Records from a dataset:
'''

(** The life cycle of a cluster that is too large, over the manager. *)
Lemma shrinking_stays rc s es t2 rc' res err :
  cs_SlotsAssigned s ≠ 0 → cs_State s ≠ "fail" → 0 < masters rc < wrap32 (cs_Size s) →
  exec (rc1 ← noteRecovery rc s; scaleIfNeeded rc1 s) es (Done (rc', (res, err))) →
  implements (S := KubeSig) route es t2 → by_ip (below_events t2) →
  phase rc' = PhaseScaling ∧ 0 < res_RequeueAfter res.
Proof.
  intros Hs Hf Hsz H Hi Hip.
  apply exec_bind in H as [(e1 & rc1 & e2 & -> & H1 & H)|(h & ? & _)]; [|done].
  apply noteRecovery_phase in H1 as (_ & Hrc & _). unfold scaleIfNeeded in H.
  assert (masters rc1 = masters rc) as Hm by by destruct Hrc as [-> | ->].
  rewrite Hm, (proj2 (Z.ltb_lt _ _)), (proj2 (Z.eqb_neq _ _)), (proj2 (Z.ltb_ge _ _)) in H by lia.
  cbn [negb andb] in H. rewrite <- Hm in Hsz.
  apply scale_in_removes in H as [H|[i Hin]]; [exact H| |lia]. exfalso.
  destruct (implements_elem (S := KubeSig) route (e1 ++ e2) t2 _ (proj2 (elem_of_app _ _ _) (or_intror Hin)) Hi)
    as (ta & tb & tc & -> & Hrun).
  rewrite !below_app, !by_ip_app in Hip. destruct Hip as (_ & Hip & _).
  apply exec_embed in Hrun. apply (remove_fails rc i _ Hip). by destruct Hrc as [-> | ->].
Qed.

Lemma asks rc : scales rc (ManagerCall (ClusterManager.GetClusterState (clusterMasterAddr rc 0))).
Proof. apply scaling_state. Qed.
(** * A shallow embedding of the LLM Driver.js browser extension

    The development follows the sources of the extension:
    - [Json]: the JavaScript values that cross the code (JSON data), their
      truthiness, property access, [JSON.stringify] and [JSON.parse];
    - [Utils]: [parseJson] of [utils.mjs] (its fenced-block regular
      expression included);
    - [Gemini]: the model gateway [callGemini] (prompt construction, the
      retry loop of [fetch], response normalisation), in its [{type, data}]
      revision and in its earlier array-returning revision;
    - [Background]: the coordinator's send-with-injection-retry helpers;
    - [Content]: the renderer ([getPageContext], [normalizeDriverSteps],
      [runDriverjs]);
    - [JsOps], [Services], [Coordinator], [BackgroundGemini],
      [ContentHandlers]: the string operations of [isMockPrompt], the AI
      service ([generateTour], [fillFormInputs]), the [GENERATE_TOUR]
      handler, the retry loop of [background.js] and the message listeners
      of the content script.

    The module [Claims] states the properties of the specification; the
    module [Extras] states further properties of the same code, on top of
    the helper facts of [ExtraFacts].

    Characters are 8-bit code units ([ascii]); a JavaScript string is a
    Rocq [string]. JSON numbers are modelled as integers ([Z]). *)

From Stdlib Require Import ZArith List Bool String Ascii Lia.
Import ListNotations.
Open Scope string_scope.
Open Scope Z_scope.
Set Warnings "-register-all,-abstract-large-number".

(* ------------------------------------------------------------------------- *)
(** ** JavaScript values and JSON *)

Module Json.

(** JSON values as [JSON.parse] produces them. Objects keep the order in
    which their keys were first created. *)
Inductive json : Type :=
| JNull
| JBool (b : bool)
| JNum (n : Z)
| JStr (s : string)
| JArr (l : list json)
| JObj (l : list (string * json)).

(** Errors a JavaScript expression can throw. *)
Inductive js_error : Type :=
| TypeError
| SyntaxError
| Error (message : string).

(** A computation that returns a value or throws. *)
Inductive except (A : Type) : Type :=
| Ok (a : A)
| Throw (e : js_error).
Arguments Ok {A} a.
Arguments Throw {A} e.

Definition bind {A B} (m : except A) (k : A -> except B) : except B :=
  match m with
  | Ok a => k a
  | Throw e => Throw e
  end.

Notation "'let*' x ':=' m 'in' k" := (bind m (fun x => k))
  (at level 200, x name, m at level 100, k at level 200).

(** *** Characters *)

Definition chr (n : nat) : ascii := ascii_of_nat n.
Definition code (c : ascii) : nat := nat_of_ascii c.

Definition dquote : ascii := chr 34.
Definition bslash : ascii := chr 92.
Definition LF : ascii := chr 10.

Definition is_digit (c : ascii) : bool :=
  (48 <=? code c)%nat && (code c <=? 57)%nat.

Definition digit_val (c : ascii) : Z := Z.of_nat (code c) - 48.

(** JSON whitespace: space, tab, line feed, carriage return. *)
Definition is_json_ws (c : ascii) : bool :=
  (code c =? 32)%nat || (code c =? 9)%nat || (code c =? 10)%nat || (code c =? 13)%nat.

Fixpoint skip_ws (s : string) : string :=
  match s with
  | EmptyString => EmptyString
  | String c r => if is_json_ws c then skip_ws r else s
  end.

(** [String.prototype.includes]. *)
Fixpoint includes (s needle : string) : bool :=
  match s with
  | EmptyString => String.prefix needle s
  | String _ r => String.prefix needle s || includes r needle
  end.

(** *** Truthiness and [typeof]; [None] is [undefined]. *)

Definition truthy (v : option json) : bool :=
  match v with
  | None => false
  | Some JNull => false
  | Some (JBool b) => b
  | Some (JNum n) => negb (n =? 0)
  | Some (JStr s) => negb (String.eqb s "")
  | Some (JArr _) => true
  | Some (JObj _) => true
  end.

Definition typeof (v : option json) : string :=
  match v with
  | None => "undefined"
  | Some JNull => "object"
  | Some (JBool _) => "boolean"
  | Some (JNum _) => "number"
  | Some (JStr _) => "string"
  | Some (JArr _) => "object"
  | Some (JObj _) => "object"
  end.

Definition isArray (v : option json) : bool :=
  match v with Some (JArr _) => true | _ => false end.

(** *** Decimal rendering of integers (as [Number.prototype.toString]
    renders a safe integer). *)

Fixpoint dec_aux (fuel : nat) (n : Z) (acc : string) : string :=
  match fuel with
  | O => acc
  | S f =>
      let acc' := String (chr (Z.to_nat (48 + n mod 10))) acc in
      if n / 10 =? 0 then acc' else dec_aux f (n / 10) acc'
  end.

Definition dec_pos (n : Z) : string := dec_aux (Z.to_nat (Z.log2 n + 1)) n "".

Definition num_to_string (n : Z) : string :=
  if n =? 0 then "0"
  else if n <? 0 then String "-" (dec_pos (- n))
  else dec_pos n.

(** *** Property access *)

(** A canonical array index: ["0"] or a digit string without leading zero. *)
Fixpoint digits_val (s : string) (acc : nat) : option nat :=
  match s with
  | EmptyString => Some acc
  | String c r =>
      if is_digit c then digits_val r (acc * 10 + (code c - 48))%nat else None
  end.

Definition array_index (k : string) : option nat :=
  match k with
  | String c EmptyString => if is_digit c then Some (code c - 48)%nat else None
  | String c r =>
      if is_digit c && negb (code c =? 48)%nat then digits_val r (code c - 48)%nat
      else None
  | EmptyString => None
  end.

Fixpoint lookup (k : string) (l : list (string * json)) : option json :=
  match l with
  | [] => None
  | (k', v) :: r => if String.eqb k k' then Some v else lookup k r
  end.

(** [v[k]] for a value that is neither [null] nor [undefined]. *)
Definition member (v : json) (k : string) : except (option json) :=
  match v with
  | JNull => Throw TypeError
  | JObj l => Ok (lookup k l)
  | JArr l =>
      if String.eqb k "length" then Ok (Some (JNum (Z.of_nat (List.length l))))
      else match array_index k with
           | Some i => Ok (nth_error l i)
           | None => Ok None
           end
  | JStr s =>
      if String.eqb k "length" then Ok (Some (JNum (Z.of_nat (String.length s))))
      else match array_index k with
           | Some i =>
               Ok (match String.get i s with
                   | Some c => Some (JStr (String c EmptyString))
                   | None => None
                   end)
           | None => Ok None
           end
  | _ => Ok None
  end.

(** [v.k]: throws on [undefined] and [null]. *)
Definition get (v : option json) (k : string) : except (option json) :=
  match v with
  | None => Throw TypeError
  | Some v => member v k
  end.

(** [v?.k]: [undefined] on [undefined] and [null]. *)
Definition get_opt (v : option json) (k : string) : except (option json) :=
  match v with
  | None | Some JNull => Ok None
  | Some v => member v k
  end.

Fixpoint index_keys (i n : nat) : list string :=
  match n with
  | O => []
  | S m => num_to_string (Z.of_nat i) :: index_keys (S i) m
  end.

(** [Object.keys v] for a value that is neither [null] nor [undefined]. *)
Definition object_keys (v : json) : list string :=
  match v with
  | JObj l => map fst l
  | JArr l => index_keys 0 (List.length l)
  | JStr s => index_keys 0 (String.length s)
  | _ => []
  end.

(** *** [JSON.stringify] *)

Definition hex_digit (n : nat) : ascii :=
  if (n <? 10)%nat then chr (48 + n) else chr (87 + n).

(** The escapes of [JSON.stringify] (QuoteJSONString): the quote and the
    backslash, the five short control escapes, [\u00xx] with lowercase hex
    digits for the other control characters. *)
Definition escape_char (c : ascii) : string :=
  let n := code c in
  if (n =? 34)%nat then String bslash (String dquote EmptyString)
  else if (n =? 92)%nat then String bslash (String bslash EmptyString)
  else if (n =? 8)%nat then String bslash "b"
  else if (n =? 12)%nat then String bslash "f"
  else if (n =? 10)%nat then String bslash "n"
  else if (n =? 13)%nat then String bslash "r"
  else if (n =? 9)%nat then String bslash "t"
  else if (n <? 32)%nat then
    String bslash ("u00" ++ String (hex_digit (n / 16)) (String (hex_digit (n mod 16)) EmptyString))
  else String c EmptyString.
Lemma addEventHandlers_keeps eventsHash : forall hs hs' key fns,
  addEventHandlers E eventsHash hs = Some hs' ->
  hs !! key = Some fns ->
  exists more, hs' !! key = Some (fns ++ more).
Proof.
  induction eventsHash as [|[evt fn] eventsHash IH]; intros hs hs' key fns Hadd H.
  - injection Hadd as <-. exists []. by rewrite app_nil_r.
  - simpl in Hadd.
    destruct (addEventHandler E evt fn hs) as [hs1|] eqn:H1; [|done].
    destruct (addEventHandler_keeps evt fn hs hs1 key fns H1 H) as (more & Hm).
    destruct (IH _ _ _ _ Hadd Hm) as (more' & Hm').
    exists (more ++ more'). by rewrite app_assoc.
Qed.




Lemma addEventHandlers_returns eventsHash : forall hs,
  Forall (fun entry : string * handler =>
            Object_prototype (getHandlerName E entry.1) = None) eventsHash ->
  is_Some (addEventHandlers E eventsHash hs).
Proof.
  induction eventsHash as [|[evt fn] eventsHash IH]; intros hs Hall; [done|].
  apply Forall_cons_1 in Hall as [Hevt Hall]. simpl in *.
  rewrite addEventHandler_plain by by left. by apply IH.
Qed.

Lemma addEventHandlers_files eventsHash : forall hs hs' name fn,
  addEventHandlers E eventsHash hs = Some hs' ->
  In (name, fn) eventsHash ->
  exists fns, hs' !! getHandlerName E name = Some fns /\ In fn fns.
Proof.
  induction eventsHash as [|[evt g] eventsHash IH]; intros hs hs' name fn Hadd Hin.
  - destruct Hin.
  - simpl in Hadd.
    destruct (addEventHandler E evt g hs) as [hs1|] eqn:H1; [|done].
    destruct Hin as [[= -> ->]|Hin].
    + destruct (addEventHandlers_keeps eventsHash hs1 hs' (getHandlerName E name) _
                  Hadd (addEventHandler_stores name fn hs hs1 H1)) as (more & Hm).
      eexists. split; [exact Hm|]. apply in_or_app. left.
      apply in_or_app. right. by left.
    + by apply (IH hs1).
Qed.

End RegistryGrowth.



(** X3. A bulk registration returns when the canonical name of every
    key of the hash is no property of [Object.prototype]; and when it
    returns, every handler of the hash is filed under the canonical name
    of its key: the list under [getHandlerName name] contains [fn] for
    every entry [(name, fn)]. *)
Theorem addEventHandlers_registers_all (E : engine)
    (eventsHash : list (string * handler))
    (hs hs' : gmap string (list handler)) (name : string) (fn : handler) :
  (Forall (fun entry : string * handler =>
             Object_prototype (getHandlerName E entry.1) = None) eventsHash ->
   is_Some (addEventHandlers E eventsHash hs))
  /\ (addEventHandlers E eventsHash hs = Some hs' ->
      In (name, fn) eventsHash ->
      exists fns, hs' !! getHandlerName E name = Some fns /\ In fn fns).
Proof.
  split; [apply addEventHandlers_returns|apply addEventHandlers_files].
Qed.

Lemma addEventHandlers_registers_all_witness :
  exists fns,
    bulk_registered !! getHandlerName sample_engine "event" = Some fns
    /\ In throwing fns.
Proof.
  apply (proj2 (addEventHandlers_registers_all sample_engine
           [("user_report:update", returning); ("event", throwing)] ∅
           bulk_registered "event" throwing)).
  - reflexivity.
  - right. left. reflexivity.
Defined.



Section Builtins.

Variable E : engine.

(** A resolution that returns what is no promise has issued no fetch,
    and the array owns the built-in value afterwards. *)
Lemma getCurrentShip_builtin shipId c force st :
  (getCurrentShip E shipId c force st).1 = NotThenable ->
  fetches (getCurrentShip E shipId c force st).2 = fetches st
  /\ (property_key E shipId <> "length" ->
      property_key E shipId <> "__proto__" ->
      _cache (getCurrentShip E shipId c force st).2 !! property_key E shipId
      = Some SNative).
Proof.
  unfold getCurrentShip.
  set (key := property_key E shipId).
  set (st1 := if force then cache_clear key st else st).
  assert (Hf : fetches st1 = fetches st).
  { unfold st1. destruct force; [apply cache_clear_fetches|done]. }
  destruct (cache_get E st1 key) as [| |p| |[]] eqn:Hget; simpl; try done.
  - by destruct (String.eqb key "length").
  - by destruct (String.eqb key "length").
  - intros _. unfold cache_keep_builtin.
    destruct (String.eqb_spec key "__proto__") as [Hp|Hp]; simpl.
    + split; [by destruct (bool_decide _)|done].
    + split; [done|]. intros _ _. by rewrite lookup_insert_eq.
  - intros _. split; [done|]. intros Hl.
    unfold cache_get in Hget. rewrite (eqb_length_false _ Hl) in Hget.
    destruct (_cache st1 !! key) as [[]|]; try done.
    by destruct (_ && _).
  - by destruct (String.eqb key "length").
Qed.

(** A resolution for an index key that returns a promise gives the array
    an element. *)
Lemma getCurrentShip_element shipId c force st p :
  is_array_index (property_key E shipId) = true ->
  (getCurrentShip E shipId c force st).1 = Thenable p ->
  has_index (_cache (getCurrentShip E shipId c force st).2) = true.
Proof.
  intros Hi Hp.
  destruct (getCurrentShip_stores E shipId c force st p Hp) as [_ Hs].
  unfold has_index. apply existsb_exists.
  exists (property_key E shipId, SPromise p). split; [|done].
  by apply list_elem_of_In, elem_of_map_to_list.
Qed.

End Builtins.

(** X5. The cache stays well formed: if every property the code has put
    on [_cache] is the promise of an issued fetch or a built-in value the
    array inherits under that key, the same holds after any
    [getCurrentShip], forced or not.  When the call returns a promise, the
    key is not [length], the promise is that of an issued fetch and is
    what the cache holds for the ship id afterwards; when it throws, the
    key is [length] and the fetch has been issued; when it returns what
    is no promise, no fetch has been issued and, the key being neither
    [length] nor [__proto__], the array owns the built-in value
    afterwards. *)
Theorem getCurrentShip_keeps_cache_ok (E : engine) (shipId : value) (c : Client)
    (force : bool) (st : tenant_state) :
  cache_ok E st ->
  cache_ok E (getCurrentShip E shipId c force st).2
  /\ (forall p,
        (getCurrentShip E shipId c force st).1 = Thenable p ->
        property_key E shipId <> "length"
        /\ (p < List.length (fetches (getCurrentShip E shipId c force st).2))%nat
        /\ _cache (getCurrentShip E shipId c force st).2 !! property_key E shipId
           = Some (SPromise p))
  /\ (forall f,
        (getCurrentShip E shipId c force st).1 = Throws f ->
        property_key E shipId = "length" /\ f = InvalidArrayLength
        /\ fetches (getCurrentShip E shipId c force st).2
           = fetches st ++ [(c, shipId)])
  /\ ((getCurrentShip E shipId c force st).1 = NotThenable ->
      fetches (getCurrentShip E shipId c force st).2 = fetches st
      /\ (property_key E shipId <> "length" ->
          property_key E shipId <> "__proto__" ->
          _cache (getCurrentShip E shipId c force st).2 !! property_key E shipId
          = Some SNative)).
Proof.
  intros Hok.
  pose proof (getCurrentShip_ok E shipId c force st Hok) as Hok'.
  split; [done|]. split; [|split].
  - intros p Hp.
    destruct (getCurrentShip_stores E shipId c force st p Hp) as [Hl Hs].
    split; [done|]. split; [|done]. apply (Hok' _ _ Hs).
  - intros f. unfold getCurrentShip.
    set (key := property_key E shipId).
    set (st1 := if force then cache_clear key st else st).
    assert (Hf : fetches st1 = fetches st).
    { unfold st1. destruct force; [apply cache_clear_fetches|done]. }
    destruct (cache_get E st1 key) as [| |p| |[]]; simpl; try done;
      destruct (String.eqb_spec key "length") as [Hl|Hl]; simpl; try done;
      intros [= <-]; by rewrite Hf.
  - apply getCurrentShip_builtin.
Qed.

Lemma getCurrentShip_keeps_cache_ok_witness :
  cache_ok sample_engine
    (getCurrentShip sample_engine (VStr "ship2") (client_for "ship2") false
       cached_state).2.
Proof.
  refine (proj1 (getCurrentShip_keeps_cache_ok sample_engine (VStr "ship2")
                   (client_for "ship2") false cached_state _)).
  intros key sl. unfold cached_state. simpl.
  destruct (decide (key = "ship1")) as [->|Hne].
  - rewrite lookup_insert_eq. intros [= <-]. simpl. lia.
  - rewrite lookup_insert_ne by done. by rewrite lookup_empty.
Defined.

(** X6. On a well-formed cache, a forced [getCurrentShip] for a ship id
    other than [length] issues a fetch and returns its promise, which
    differs from every promise the cache held before the call. *)
Theorem getCurrentShip_forced_is_fresh (E : engine) (shipId : value) (c : Client)
    (st : tenant_state) :
  cache_ok E st ->
  property_key E shipId <> "length" ->
  (getCurrentShip E shipId c true st).1 = Thenable (List.length (fetches st))
  /\ fetches (getCurrentShip E shipId c true st).2 = fetches st ++ [(c, shipId)]
  /\ forall key q, _cache st !! key = Some (SPromise q) ->
       Thenable q <> (getCurrentShip E shipId c true st).1.
Proof.
  intros Hok Hl.
  destruct (getCurrentShip_forced E shipId c st Hl) as (Hr & Hf & _).
  split; [done|]. split; [done|].
  intros key q Hq. rewrite Hr. intros [= ->].
  specialize (Hok _ _ Hq). simpl in Hok. lia.
Qed.

Lemma getCurrentShip_forced_is_fresh_witness :
  (getCurrentShip sample_engine (VStr "ship1") sample_client true
     cached_state).1 = Thenable 1.
Proof.
  refine (proj1 (getCurrentShip_forced_is_fresh sample_engine (VStr "ship1")
                   sample_client cached_state _ _)).
  - intros key sl. unfold cached_state. simpl.
    destruct (decide (key = "ship1")) as [->|Hne].
    + rewrite lookup_insert_eq. intros [= <-]. simpl. lia.
    + rewrite lookup_insert_ne by done. by rewrite lookup_empty.
  - simpl. discriminate.
Defined.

'''

Look above for the line holding "destruct (_cache st1" and the line holding "End Builtins.", then output exactly those two lines and every line between them, nothing more.

Result for this exercise:
    destruct (_cache st1 !! key) as [[]|]; try done.
    by destruct (_ && _).
  - by destruct (String.eqb key "length").
Qed.

(** A resolution for an index key that returns a promise gives the array
    an element. *)
Lemma getCurrentShip_element shipId c force st p :
  is_array_index (property_key E shipId) = true ->
  (getCurrentShip E shipId c force st).1 = Thenable p ->
  has_index (_cache (getCurrentShip E shipId c force st).2) = true.
Proof.
  intros Hi Hp.
  destruct (getCurrentShip_stores E shipId c force st p Hp) as [_ Hs].
  unfold has_index. apply existsb_exists.
  exists (property_key E shipId, SPromise p). split; [|done].
  by apply list_elem_of_In, elem_of_map_to_list.
Qed.

End Builtins.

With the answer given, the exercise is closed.